Task objective
Starting at the line with "the two formats" and going on through the line with "Definition emax64 : Z := 1024.", reproduce each line in the records below exactly and nothing more.

Exercise materials
(** * Skeletal animation: the [Model] class of model.hpp and the [Vertex],
    [Texture] and [Mesh] types of mesh.hpp, as a shallow embedding.

    Layout of the development:
    - [IEEE]: the two floating-point formats of the program ([float] is
      binary32, [double] is binary64), built on the Standard Library's
      executable IEEE-754 specification;
    - the error type: a C++ run that dereferences a null pointer, indexes
      past the end of an array or fails an [assert] is a [Fault];
    - the scene graph the importer hands over (assimp's plain data types);
    - the external libraries, as type classes: glm's matrix functions,
      assimp's quaternion functions, and the platform (image decoder,
      OpenGL name generation, contents of unassigned memory);
    - the program: [SetAnimation], [InitFromScene], [processNode],
      [processMesh], [loadMaterialTextures], [TextureFromFile],
      [boneTransform], [readNodeHeirarchy] and the key-frame samplers;
    - the texture loop of [Mesh::Draw] (mesh.hpp), and
      [LoadModelFromFilename] and [ProcessInput] of main.cpp;
    - the properties, with the facts about rounding, order and [fmod] on
      the two formats that the animation time needs. *)

From Stdlib Require Import ZArith.
From Stdlib Require Import Ascii.
From Stdlib Require Import Floats.SpecFloat.
From stdpp Require Import gmap strings list pretty.

(** ** Floating point *)

Module IEEE.

(** [float] is IEEE binary32 and [double] is IEEE binary64; both wrap a
    [spec_float] that is kept in the canonical form of its format. *)
Record float := F32 { f32 : spec_float }.
Record double := F64 { f64 : spec_float }.

Definition prec32 : Z := 24.
Definition emax32 : Z := 128.
Definition prec64 : Z := 53.
Definition emax64 : Z := 1024.

(** Literals: the value [m * 2^e], rounded to the format. *)
Definition float_lit (m e : Z) : float :=
  F32 (binary_normalize prec32 emax32 m e false).
Definition double_lit (m e : Z) : double :=
  F64 (binary_normalize prec64 emax64 m e false).

Definition float_zero : float := float_lit 0 0.       (* 0.0f *)
Definition float_one : float := float_lit 1 0.        (* 1.0f *)
Definition float_25 : float := float_lit 25 0.        (* 25.0f *)
Definition double_zero : double := double_lit 0 0.    (* 0.0 *)

(** Conversions.  [(float)d] rounds to nearest even; the promotion of a
    [float] to [double] is exact. *)
Definition to_float (d : double) : float :=
  match f64 d with
  | S754_finite s m e => F32 (binary_round prec32 emax32 s m e)
  | x => F32 x
  end.

Definition to_double (x : float) : double :=
  match f32 x with
  | S754_finite s m e => F64 (binary_round prec64 emax64 s m e)
  | y => F64 y
  end.

(** Arithmetic and comparisons on [float]. *)
Definition fadd (x y : float) : float := F32 (SFadd prec32 emax32 (f32 x) (f32 y)).
Definition fsub (x y : float) : float := F32 (SFsub prec32 emax32 (f32 x) (f32 y)).
Definition fmul (x y : float) : float := F32 (SFmul prec32 emax32 (f32 x) (f32 y)).
Definition fdiv (x y : float) : float := F32 (SFdiv prec32 emax32 (f32 x) (f32 y)).
Definition flt (x y : float) : bool := SFltb (f32 x) (f32 y).
Definition fle (x y : float) : bool := SFleb (f32 x) (f32 y).

(** Arithmetic and comparisons on [double]. *)
Definition dsub (x y : double) : double := F64 (SFsub prec64 emax64 (f64 x) (f64 y)).
Definition ddiv (x y : double) : double := F64 (SFdiv prec64 emax64 (f64 x) (f64 y)).
Definition deq (x y : double) : bool := SFeqb (f64 x) (f64 y).

(** [fmod] of the C library, on [spec_float]: the result has the sign of
    [x] and a magnitude below that of [y], and it is exact (the remainder
    of two floats is a float, so the final normalisation never rounds).
    [fmod(x, 0)] and [fmod(inf, y)] are NaN. *)
Definition SFfmod (prec emax : Z) (x y : spec_float) : spec_float :=
  match x, y with
  | S754_nan, _ | _, S754_nan => S754_nan
  | S754_infinity _, _ => S754_nan
  | _, S754_zero _ => S754_nan
  | S754_zero _, _ => x
  | S754_finite _ _ _, S754_infinity _ => x
  | S754_finite sx mx ex, S754_finite _ my ey =>
      let ez := Z.min ex ey in
      let X := Zpos (fst (shl_align mx ex ez)) in
      let Y := Zpos (fst (shl_align my ey ez)) in
      binary_normalize prec emax (cond_Zopp sx (Z.rem X Y)) ez sx
  end.

Definition dfmod (x y : double) : double := F64 (SFfmod prec64 emax64 (f64 x) (f64 y)).

#[global] Instance spec_float_eq_dec : EqDecision spec_float.
Proof. solve_decision. Defined.
#[global] Instance float_eq_dec : EqDecision float.
Proof. solve_decision. Defined.
#[global] Instance double_eq_dec : EqDecision double.
Proof. solve_decision. Defined.

End IEEE.
Export IEEE.

(** ** Faults *)

(** What ends a C++ run of this program early. *)
Inductive fault : Type :=
| NullPointer        (* dereference of [scene] while it is [nullptr] *)
| OutOfBounds        (* array or vector indexed past its end *)
| AssertionFailed.   (* a failed [assert] *)

Inductive result (A : Type) : Type :=
| Ok (a : A)
| Fault (f : fault).
Arguments Ok {A} a.
Arguments Fault {A} f.

#[global] Instance result_ret : MRet result := fun _ a => Ok a.
#[global] Instance result_bind : MBind result := fun _ _ k r =>
  match r with
  | Ok a => k a
  | Fault f => Fault f
  end.

(** [v[i]] on a vector or array. *)
Definition at_index {A : Type} (l : list A) (i : nat) : result A :=
  match l !! i with
  | Some a => Ok a
  | None => Fault OutOfBounds
  end.

(** [assert(b)]. *)
Definition assert (b : bool) : result unit :=
  if b then Ok tt else Fault AssertionFailed.

(** [unsigned int] arithmetic wraps modulo [2^32]. *)
Definition uint_wrap (n : N) : N := (n mod 2 ^ 32)%N.

(** Conversion of an [unsigned int] to [int] (the components of
    [glm::ivec4]): values from [2^31] up become negative. *)
Definition int_of_uint (n : N) : Z :=
  if (n <? 2 ^ 31)%N then Z.of_N n else (Z.of_N n - 2 ^ 32)%Z.

(** ** Plain data of glm and assimp *)

(** [glm::vec<4, T>]: four components read and written by index. *)
Record tvec4 (A : Type) : Type := Vec4 { c0 : A; c1 : A; c2 : A; c3 : A }.
Arguments Vec4 {A} c0 c1 c2 c3.
Arguments c0 {A} t.
Arguments c1 {A} t.
Arguments c2 {A} t.
Arguments c3 {A} t.

Definition vec4_get {A : Type} (v : tvec4 A) (g : nat) : A :=
  match g with
  | 0 => c0 v
  | 1 => c1 v
  | 2 => c2 v
  | _ => c3 v
  end.

Definition vec4_set {A : Type} (v : tvec4 A) (g : nat) (a : A) : tvec4 A :=
  match g with
  | 0 => Vec4 a (c1 v) (c2 v) (c3 v)
  | 1 => Vec4 (c0 v) a (c2 v) (c3 v)
  | 2 => Vec4 (c0 v) (c1 v) a (c3 v)
  | _ => Vec4 (c0 v) (c1 v) (c2 v) a
  end.

Definition vec4 : Type := tvec4 float.       (* glm::vec4 *)
Definition ivec4 : Type := tvec4 Z.          (* glm::ivec4 *)

Record vec3 : Type := Vec3 { x3 : float; y3 : float; z3 : float }.   (* glm::vec3 *)
Record vec2 : Type := Vec2 { x2 : float; y2 : float }.               (* glm::vec2 *)
Record quat : Type := Quat { quat_w : float; quat_x : float; quat_y : float; quat_z : float }.

(** [aiVector3D], with the three operators the samplers use. *)
Record aiVector3D : Type := AiVector3D { vx : float; vy : float; vz : float }.

Definition aiVector3D_sub (a b : aiVector3D) : aiVector3D :=
  AiVector3D (fsub (vx a) (vx b)) (fsub (vy a) (vy b)) (fsub (vz a) (vz b)).
Definition aiVector3D_add (a b : aiVector3D) : aiVector3D :=
  AiVector3D (fadd (vx a) (vx b)) (fadd (vy a) (vy b)) (fadd (vz a) (vz b)).
Definition aiVector3D_scale (f : float) (v : aiVector3D) : aiVector3D :=
  AiVector3D (fmul f (vx v)) (fmul f (vy v)) (fmul f (vz v)).

Record aiQuaternion : Type :=
  AiQuaternion { qw : float; qx : float; qy : float; qz : float }.

(** [aiMatrix4x4]: the sixteen floats [a1 .. d4], row by row; the program
    only ever passes the address of [a1] to glm. *)
Definition aiMatrix4x4 : Type := list float.

(** ** The imported scene *)

Record aiVectorKey : Type := AiVectorKey { vk_mTime : double; vk_mValue : aiVector3D }.
Record aiQuatKey : Type := AiQuatKey { qk_mTime : double; qk_mValue : aiQuaternion }.

(** One channel; [mNumPositionKeys] and the like are the lengths of the lists. *)
Record aiNodeAnim : Type := AiNodeAnim {
  mNodeName : string;
  mPositionKeys : list aiVectorKey;
  mRotationKeys : list aiQuatKey;
  mScalingKeys : list aiVectorKey
}.

Record aiAnimation : Type := AiAnimation {
  mTicksPerSecond : double;
  mChannels : list aiNodeAnim
}.

#[warnings="-register-all"]
Inductive aiNode : Type :=
| AiNode (mName : string) (mTransformation : aiMatrix4x4)
         (mMeshes : list nat) (mChildren : list aiNode).

Definition mName (n : aiNode) : string := let 'AiNode s _ _ _ := n in s.
Definition mTransformation (n : aiNode) : aiMatrix4x4 := let 'AiNode _ t _ _ := n in t.
Definition mMeshes (n : aiNode) : list nat := let 'AiNode _ _ ms _ := n in ms.
Definition mChildren (n : aiNode) : list aiNode := let 'AiNode _ _ _ cs := n in cs.

Record aiVertexWeight : Type := AiVertexWeight { mVertexId : nat; mWeight : float }.

Record aiBone : Type := AiBone {
  bone_mName : string;
  mWeights : list aiVertexWeight;
  mOffsetMatrix : aiMatrix4x4
}.

Record aiFace : Type := AiFace { mIndices : list N }.

Inductive aiTextureType : Type :=
| aiTextureType_DIFFUSE
| aiTextureType_SPECULAR
| aiTextureType_HEIGHT
| aiTextureType_EMISSIVE.

(** A material, as far as the program looks at it: for each texture type
    the paths [GetTexture(type, 0 .. GetTextureCount(type) - 1)]. *)
Record aiMaterial : Type := AiMaterial { GetTextures : aiTextureType -> list string }.

(** [mNormals] and [mTextureCoords[0]] may be null. *)
Record aiMesh : Type := AiMesh {
  mVertices : list aiVector3D;
  mNormals : option (list aiVector3D);
  mTextureCoords0 : option (list aiVector3D);
  mBones : list aiBone;
  mFaces : list aiFace;
  mMaterialIndex : nat
}.

Definition HasNormals (mesh : aiMesh) : bool :=
  match mNormals mesh, mVertices mesh with
  | Some _, _ :: _ => true
  | _, _ => false
  end.

Record aiScene : Type := AiScene {
  mRootNode : aiNode;
  scene_mMeshes : list aiMesh;
  mMaterials : list aiMaterial;
  mAnimations : list aiAnimation
}.

Definition scene_HasAnimations (sc : aiScene) : bool :=
  match mAnimations sc with
  | [] => false
  | _ :: _ => true
  end.

(** ** External libraries *)

(** glm's 4x4 matrices and the functions the program calls on them.  The
    representation and the arithmetic are glm's; the program only composes
    these functions. *)
Class GLM : Type := {
  mat4 : Type;
  mat4_diag : float -> mat4;              (* glm::mat4(s) *)
  mat4_default : mat4;                    (* glm::mat4 left by its default constructor *)
  mat4_mul : mat4 -> mat4 -> mat4;        (* operator* *)
  inverse : mat4 -> mat4;                 (* glm::inverse *)
  transpose : mat4 -> mat4;               (* glm::transpose *)
  make_mat4 : list float -> mat4;         (* glm::make_mat4(const float* ) *)
  scale : mat4 -> vec3 -> mat4;           (* glm::scale *)
  translate : mat4 -> vec3 -> mat4;       (* glm::translate *)
  toMat4 : quat -> mat4                   (* glm::toMat4 *)
}.

(** assimp's quaternion functions. *)
Class AssimpMath : Type := {
  Interpolate : aiQuaternion -> aiQuaternion -> float -> aiQuaternion;
  Normalize : aiQuaternion -> aiQuaternion
}.

Declare Scope mat_scope.
Delimit Scope mat_scope with mat.
Infix "*" := mat4_mul : mat_scope.

(** ** Renderer-side records (mesh.hpp) *)

Definition NUM_BONES_PER_VERTEX : nat := 4.

Record Vertex : Type := MkVertex {
  Position : vec3;
  Normal : vec3;
  TexCoords : vec2;
  BoneIDs : ivec4;
  BoneWeights : vec4
}.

Answer section
      the two formats that the animation time needs. *)

From Stdlib Require Import ZArith.
From Stdlib Require Import Ascii.
From Stdlib Require Import Floats.SpecFloat.
From stdpp Require Import gmap strings list pretty.

(** ** Floating point *)

Module IEEE.

(** [float] is IEEE binary32 and [double] is IEEE binary64; both wrap a
    [spec_float] that is kept in the canonical form of its format. *)
Record float := F32 { f32 : spec_float }.
Record double := F64 { f64 : spec_float }.

Definition prec32 : Z := 24.
Definition emax32 : Z := 128.
Definition prec64 : Z := 53.
Definition emax64 : Z := 1024.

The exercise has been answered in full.